Saturday, September 18, 2021

Stay Safe & Healthy in Ethiopia

AfricaEthiopiaStay Safe & Healthy in Ethiopia

Stay Safe in Ethiopia

In comparison to Kenya, Mexico, and South Africa, Ethiopia has a low crime rate.

Beyond the city of Harar, avoid traveling to the country’s east. Somali separatist organizations conduct guerrilla assaults on a regular basis. The majority of foreigners that travel there are US military personnel who are involved in teaching the Ethiopian army’s anti-terrorism force. Many others are oil company executives from China, India, or Malaysia who have been targeted in significant guerrilla assaults that have resulted in dozens of deaths. Harar is safe for long visits, while Jijiga is safe for short excursions as well.
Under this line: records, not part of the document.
Lemma tls_new_ok s csize init max pl n :
  new_args_ok s csize init max -> provided s csize init n -> Z.of_nat n <= chunks_of csize max ->
  exists p body full, new s csize true init max pl = Ok (inr p) /\ ok p body full [] None /\ serves p full n /\
    held p = ∅ /\ Z.of_nat (length full) = chunks_of csize init /\ tls p = ∅ /\
    _addAllocCnt p = u64 (-1) /\ _addAllocMax p = chunks_of csize max - chunks_of csize init.
Proof.
  intros Hargs (Hz1 & Hz2 & Hn1 & Hn2 & Hn3) Hmax. pose proof Hargs as [].
  destruct na_numbers0 as ((Hi0 & Him) & Hm0 & Hm1). destruct na_lay0 as [Hl1 Hl2].
  pose proof (chunks_of_bounds csize init ltac:(lia) ltac:(lia)) as Hci.
  pose proof (chunks_of_bounds csize max ltac:(lia) ltac:(lia)) as Hcm.
  assert (Hmono : chunks_of csize init <= chunks_of csize max) by (apply Z.div_le_mono; lia).
  assert (Hcmax : chunks_of csize max <= max) by nia.
  assert (HN : 0 <= chunks_of csize init) by nia.
  destruct (MemoryPool.new_ok _ _ _ false _ _ _ na_chunks0) as (m & l & Em & Hmok & Hlen & Hh & _ & Ehp & _).
  assert (Hms : manager_serves m (Z.to_nat (chunks_of csize init) + n)).
  { exists l, POOL_MAX_ALLOC. rewrite Ehp, Hh, size_empty. split_and!; [done|done|lia|lia]. }
  unfold new. cbn [negb]. replace (max <? init) with false by lia.
  replace ((init =? 0) && (max =? 0)) with false by lia.
  rewrite !(u_small 64 (_ + (csize - 1))) by lia. fold (chunks_of csize init) (chunks_of csize max).
  rewrite (u_small 64 (chunks_of csize max - _)) by lia. rewrite (u_small 64 (chunks_of csize init + _)) by lia.
  rewrite Em. set (p0 := mk (s_layout s) csize ∅ _ ∅ ∅ m _ _ _ _ _ 0 _ pl ∅ (s_heap s)).
  destruct (fresh_pool_ok s csize init max pl m l 0 Hargs Hmok Hh ltac:(lia)) as [Hok0 Hh0].
  destruct (fresh_pool_ok s csize init max pl m l (s_addr s) Hargs Hmok Hh ltac:(lia)) as [Hok1 Hh1].
  destruct (Z.eqb_spec init 0) as [E0|E0].
  - assert (EN : chunks_of csize init = 0) by nia. exists (p0 0), (fun _ => []), [].
    split_and!; [done|exact Hok0| |exact Hh0|cbn; lia|done|done|done]. rewrite EN in *. split; cbn.
    + split; [done|lia].
    + destruct Hms as (l' & lim & ? & ? & ? & ?). exists l', lim. split_and!; done || lia.
    + exists 0. split_and!; try done || lia.
  - rewrite (proj2 (Z.eqb_neq (s_addr s) 0)) by lia. set (al := MemoryPool.alignofBLOCK (s_layout s)) in *.
    set (base := al * ((s_addr s + al - 1) / al)).
    assert (Hbase : s_addr s <= base < s_addr s + al).
    { unfold base. pose proof (Z.div_mod (s_addr s + al - 1) al). pose proof (Z.mod_pos_bound (s_addr s + al - 1) al). lia. }
    clearbody base.
    destruct (init_chunk_loop (Z.to_nat (chunks_of csize init)) (p0 (s_addr s)) base n Hok1 Hms eq_refl) with
      (n := Z.to_nat (chunks_of csize init)) as (p & body & full & E & Hok & Hlf & Hmp & _ & Hhp & Hst & Hr & _); [|lia|].
    { apply (first_blocks_fresh s csize init max); done. }
    rewrite Z2Nat.id in E by lia. rewrite E, bind_Ok. injection Hr as Ea Ec Ex Eh Et.
    exists p, body, full. split_and!; [done|exact Hok| |rewrite Hhp; exact Hh1|lia|exact Et|exact Ec|exact Ex].
    split.
    + rewrite Eh. split; [done|]. lia.
    + rewrite Nat.sub_diag in Hmp. exact Hmp.
    + exists 0. rewrite Ex, Ec. split_and!; try done || lia.
Qed.

(** ** Properties *)

(** C31: a thread-local pool refines a set of objects. After a constructor call with
    accepted arguments, let threads call [Alloc] and [Free], one call after the other, on
    their own and on each other's objects; at most as many calls as the limit has chunks,
    with memory granted for as many chunks, and with [Free] called only on blocks of the
    pool, out or not, and on readable memory that does not have the code of the pool on
    both sides. Then each call returns and answers as the set does: [Alloc] gives an object
    that is not out, [Free] takes back exactly an object that is out, and refuses, changing
    nothing, a second [Free] of it and a foreign object. Without the bound on the calls this
    fails ([other_thread_faults]). *)
Theorem tls_pool_refines_set s csize init max pl cs :
  new_args_ok s csize init max -> provided s csize init (length cs) -> Z.of_nat (length cs) <= chunks_of csize max ->
  (forall p, new s csize true init max pl = Ok (inr p) -> frees_ok p cs = true) ->
  exists p rs p', new s csize true init max pl = Ok (inr p) /\ calls p cs = Ok (rs, p') /\
    spec_calls ∅ cs rs = Some (outstanding p').
Proof.
  intros Hargs Hp Hn Hfr. destruct (tls_new_ok s csize init max pl _ Hargs Hp Hn) as (p & body & full & E & Hok & Hs & Hh & _).
  destruct (tls_calls_spec cs p body full Hok Hs) as (rs & p' & body' & full' & Ec & _ & Es); [auto|].
  exists p, rs, p'. split_and!; [done|done|]. rewrite <- Es. f_equal. unfold outstanding. rewrite Hh. done.
Qed.

(** A pool at its limit faults although nearly all its objects are free. In a
    pool made with one chunk that may not grow, the first [Alloc] of a thread takes the
    chunk, and the first [Alloc] of another thread dereferences the null pointer that
    [ChunkAlloc] returned, with one object out. *)
Theorem other_thread_faults s csize pl t1 t2 :
  new_args_ok s csize csize csize -> provided s csize csize 1 -> t1 <> t2 ->
  exists p x p', new s csize true csize csize pl = Ok (inr p) /\ Alloc p t1 = Ok (x, p') /\
    outstanding p' = {[x]} /\ Alloc p' t2 = Fault NullDeref.
Proof.
  intros Hargs Hp Hne. pose proof (na_size _ _ _ _ Hargs).
  assert (E1 : chunks_of csize csize = 1) by (pose proof (chunks_of_bounds csize csize ltac:(lia) ltac:(lia)); nia).
  destruct (tls_new_ok s csize csize csize pl 1 Hargs Hp) as (p & body & full & E & Hok & Hs & Hh & Hlf & Ht & Hcnt & Hmax); [lia|].
  destruct (Alloc_ok p body full t1 0 Hok Hs) as (x & p' & body' & full' & EA & Hok' & _ & _ & Ho & _ & Ht1 & Ht2).
  exists p, x, p'. split_and!; [done|done| |].
  - rewrite Ho. unfold outstanding. rewrite Hh, set_map_empty, (right_id_L ∅ (∪)). done.
  - destruct Ht2 as [Ef El]; [rewrite Ht; done|intros ->; cbn in Hlf; lia|].
    assert (Efn : full' = []).
    { rewrite Ef. destruct full as [|c [|c' full]]; [done|done|]. cbn in Hlf. lia. }
    injection El as _ Ec Em. unfold Alloc, take_block. rewrite (Ht1 t2) by done. rewrite Ht, lookup_empty.
    unfold ChunkAlloc. rewrite (Pop_none _ _ _ _ _ Hok' Efn). rewrite Ec, Hcnt.
    change (u64 (u64 (-1) + 1)) with 0. cbv zeta.
    change (_addAllocMax (set_adder p' (_addBlockArrAllocator p') 0 (heap p'))) with (_addAllocMax p').
    rewrite Em, Hmax. replace (0 =? chunks_of csize csize - chunks_of csize csize) with true by lia. done.
Qed.

End with_memory.

(** ** Witnesses *)
Import MemoryPool.SampleMemory.

Definition sample : surroundings :=
  mkSurroundings (MemoryPool.mkLayout 32 8 8) 65536 [2097152; 2101248; 2105344; 2109440] 1
    (MemoryPool.mkLayout 48 8 8) 131072 [1048576; 1052672; 1056768; 1060864] 1 1.

Definition apart_b (size : Z) (l : list Z) : bool :=
  forallb (fun k => forallb (fun k' => (k =? k')%nat ||
    (match l !! k, l !! k' with
     | Some h, Some h' => (h + size <=? h') || (h' + size <=? h)
     | _, _ => true
     end)) (seq 0 (length l))) (seq 0 (length l)).

Lemma apart_b_spec size l k k' h h' :
  apart_b size l = true -> l !! k = Some h -> l !! k' = Some h' -> k <> k' -> h + size <= h' \/ h' + size <= h.
Proof.
  intros Ha Hk Hk' Hne. unfold apart_b in Ha. rewrite forallb_forall in Ha.
  assert (Hin : forall j x, l !! j = Some x -> In j (seq 0 (length l))).
  { intros j x Hj. apply in_seq. apply lookup_lt_Some in Hj. lia. }
  specialize (Ha k (Hin _ _ Hk)). rewrite forallb_forall in Ha. specialize (Ha k' (Hin _ _ Hk')).
  rewrite Hk, Hk' in Ha. apply Nat.eqb_neq in Hne. rewrite Hne in Ha. cbn in Ha. lia.
Qed.

Lemma tls_sample_args init max : init = 2 -> 2 <= max <= 100 -> new_args_ok sample 2 init max.
Proof.
  intros -> Hm. split; cbn; try lia.
  - change (chunks_of 2 2) with 1. lia.
  - unfold MemoryPool.new_args_ok. cbn. change (chunks_of 2 2 + 1) with 2. unfold POOL_MAX_ALLOC.
    split_and!; try lia; try done.
    + apply (bool_decide_unpack _). vm_compute. done.
    + intros h Hh _. unfold MemoryPool.fits. cbn.
      do 3 (apply elem_of_cons in Hh as [->|Hh]; [lia|]). apply list_elem_of_singleton in Hh as ->. lia.
  - intros k h Hk _. change (chunks_of 2 2) with 1. do 4 (destruct k as [|k]; [cbn in Hk; injection Hk as <-; lia|]); done.
  - intros k k' h h' Hk Hk' _ _. apply (apart_b_spec _ [2097152; 2101248; 2105344; 2109440] k k'); done.
Qed.

(** Thread 2 frees the object of thread 1, twice, and one of another pool. *)
Definition sample_calls : list call := [CallAlloc 1; CallAlloc 2; CallFree 2 65576; CallFree 2 65576; CallFree 1 4104].

Lemma tls_pool_refines_set_witness :
  exists p rs p', new sample 2 true 2 10 true = Ok (inr p) /\
    calls p sample_calls = Ok (rs, p') /\ spec_calls ∅ sample_calls rs = Some (outstanding p').
Proof.
  apply tls_pool_refines_set.
  - apply tls_sample_args; lia.
  - unfold provided. split_and!; (apply (bool_decide_unpack _); vm_compute; done).
  - vm_compute. discriminate.
  - assert (Hf : match new sample 2 true 2 10 true with Ok (inr p) => frees_ok p sample_calls | _ => true end = true)
      by (vm_compute; reflexivity).
    intros p E. rewrite E in Hf. exact Hf.
Defined.

Lemma other_thread_faults_witness :
  exists p x p', new sample 2 true 2 2 false = Ok (inr p) /\ Alloc p 1 = Ok (x, p') /\
    outstanding p' = {[x]} /\ Alloc p' 2 = Fault NullDeref.
Proof.
  apply other_thread_faults.
  - apply tls_sample_args; lia.
  - unfold provided. split_and!; (apply (bool_decide_unpack _); vm_compute; done).
  - discriminate.
Defined.
(* ===== verification/LockFreeStack.v ===== *)
(** * The lock-free stack of [CLockFreeStack.h]

    A linked stack of nodes from a pool, with a dummy node at the bottom and a counter
    next to the top that [Pop] exchanges together with it. Threads are interleaved at
    every access to shared memory. *)
From S2P Require Import Prelude.
From stdpp Require Import prelude gmap list.
From Stdlib Require Import ZArith Lia.
Open Scope Z_scope.

Module CLockFreeStack.

(** ** Memory and threads

    [next] and [data] are the members of the nodes; [pool] the nodes [poolManager] can
    give. *)
Record mem := mkMem {
  _top : Z;
  _uniqIdx : Z;
  _next : Z -> Z;
  _data : Z -> Z;
  _dummyNode : Z;
  pool : list Z;
}.

Definition set_top (m : mem) (p u : Z) : mem := mkMem p u (_next m) (_data m) (_dummyNode m) (pool m).
Definition set_next (m : mem) (n v : Z) : mem :=
  mkMem (_top m) (_uniqIdx m) (fun p => if p =? n then v else _next m p) (_data m) (_dummyNode m) (pool m).
Definition set_data (m : mem) (n v : Z) : mem :=
  mkMem (_top m) (_uniqIdx m) (_next m) (fun p => if p =? n then v else _data m p) (_dummyNode m) (pool m).
Definition set_pool (m : mem) (l : list Z) : mem :=
  mkMem (_top m) (_uniqIdx m) (_next m) (_data m) (_dummyNode m) l.

(** The constructor, on memory it finds as it is. *)
Definition new (dummy : Z) (nx dt : Z -> Z) (nodes : list Z) : mem :=
  set_next (mkMem dummy 0 nx dt dummy nodes) dummy 0.

(** Where a thread is in [Push] or [Pop], with its local variables. *)
Inductive pc :=
  | Idle
  | PushAlloc (d : Z)
  | PushData (n d : Z)
  | PushRead (n d : Z)
  | PushNext (n d bkTop : Z)
  | PushCas (n d bkTop : Z)
  | PopUniq
  | PopTop (u : Z)
  | PopNext (u p : Z)
  | PopCas (u p pNextTop : Z)
  | PopData (p : Z)
  | PopFree (p v : Z)
  | Popped (r : option Z).

(** What happens to the stack, at the access that makes it happen. *)
Inductive op := OpPush (d : Z) | OpPop (d : Z) | OpEmpty.

Definition Push (d : Z) : pc := PushAlloc d.
Definition Pop : pc := PopUniq.

(** One access to shared memory. The pool is asked for its first node; a pool without
    one makes the caller wait here. *)
Definition step (c : pc) (m : mem) : pc * mem * list op :=
  match c with
  | Idle => (Idle, m, [])
  | PushAlloc d =>
      match pool m with
      | n :: l => (PushData n d, set_pool m l, [])
      | [] => (PushAlloc d, m, [])
      end
  | PushData n d => (PushRead n d, set_data m n d, [])
  | PushRead n d => (PushNext n d (_top m), m, [])
  | PushNext n d bkTop => (PushCas n d bkTop, set_next m n bkTop, [])
  | PushCas n d bkTop =>
      if _top m =? bkTop then (Idle, set_top m n (_uniqIdx m), [OpPush d])
      else (PushRead n d, m, [])
  | PopUniq => (PopTop (_uniqIdx m), m, [])
  | PopTop u => (PopNext u (_top m), m, if _top m =? _dummyNode m then [OpEmpty] else [])
  | PopNext u p =>
      let nx := _next m p in
      if nx =? 0 then (Popped None, m, []) else (PopCas u p nx, m, [])
  | PopCas u p nx =>
      if (_uniqIdx m =? u) && (_top m =? p)
      then (PopData p, set_top m nx (u64 (u + 1)), [OpPop (_data m p)])
      else (PopUniq, m, [])
  | PopData p => (PopFree p (_data m p), m, [])
  | PopFree p v => (Popped (Some v), set_pool m (p :: pool m), [])
  | Popped r => (Popped r, m, [])
  end.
In the Afar area, armed rebel organizations are active. An Afari gang assaulted visitors in the Danakil Depression in 2012, murdering five European tourists and kidnapped two more. The Ethiopian government claims that incident was sponsored by Ethiopia’s adversary, Eritrea.

In the year 2008, a hotel in Jijiga and two hotels in Negele Borena were attacked.

In most areas of the nation, organized crime and gang violence are very rare. However, there have been allegations of banditry in the border regions of Sudan (Gambella Region) and Kenya. Stay away from these places.

Despite the fact that Ethiopia has a secular government, the people remain deeply religious. The two major faiths (the Ethiopian Orthodox Church and Islam) have a significant impact on daily life. Because of their clout, the government imposes regulations and legislation that may seem uncomfortable to westerners. Homosexuality, in particular, is outlawed and not accepted.

In comparison to other African nations, robbery in cities and towns is not a significant issue. Travelers, on the other hand, are urged to take care of their possessions. When traveling on Ethiopian roads, travelers should use extreme caution at all times. There have been instances of armed bandits committing highway robberies, including carjackings, outside of metropolitan areas. Some events have resulted in violence. Travelers are advised to restrict road travel outside of large towns or cities to daytime hours and, if feasible, to travel in convoys.

Travellers in cars and bicycles are often stoned by local teenagers when traveling in rural regions.

Traffic accidents are frequent, both for pedestrians and car passengers/drivers; Ethiopia is one of the most hazardous locations to drive in the world. These incidents are often deadly. Pedestrians often cross the street without looking, cars do not utilize mirrors, and traffic lanes are more of a suggestion than a law. To optimize safety, it is strongly advised to hire a driver and travel in the biggest car practically feasible. Always keep doors closed and do not allow beggars to put their hands through windows (distracting a driver while robbing through the passenger side window is a common tactic).

The majority of federal police officers and some private security guards are armed with Kalashnikov AK-47 assault rifles. This is typical and should not be a reason for concern; it is just less expensive for them to buy and maintain these weapons than more “conventional” police equipment such as handguns and pepper spray. The federal police are usually well-trained and very competent at their duties, and they may be identified by their blue camouflage uniforms. City cops wear a solid blue uniform and are less trustworthy. Traffic cops have a blue outfit with a white helmet and sleeves and are the least trustworthy of the city’s cops.

For many years, there have been anti-government protests in the south, particularly in the Oromia region. The homogenous governance disadvantages the biggest minority, the Oromia people. Protests in the Oromia region were brutally repressed in August 2016, with demonstrators murdered in Gondar and Bahir Dar. During the demonstrations, major bus companies suspended service, and highways were blocked, particularly on weekends. Avoid crowds and keep a look out for unusually high concentrations of security officers.

Stay Healthy in Ethiopia

Drinking tap water is not a good idea. It’s tainted with parasites, and hotels typically advise visitors not to drink it or eat salads and other items washed in tap water. This also applies to ice, unless it is distilled or you are staying at a renowned Western hotel such as the Sheraton, Radisson Blue, or Hilton. Bottled water for drinking is widely available in small, medium, and large sizes — prominent brands include Yes (flat water) and Ambo (sparkling water). Make sure to drink plenty of water, particularly if the weather is hot.

Before traveling to Ethiopia, talk to your doctor about what vaccines you need get against infectious illnesses. Malaria is rare to non-existent in the capital and the mountains, but prevalent in the lake areas and lowlands. In Addis Abeba, doxycycline for malaria prophylaxis is inexpensive.

If you get ill, attend to one of the large private hospitals, such as Korean, Hayat, or St Gabriels.

A significant portion of Ethiopia is located at a high height. People who aren’t used to breathing in thinner air may struggle to move about in such places at first. It is recommended that you give yourself a few days to acclimate to the air.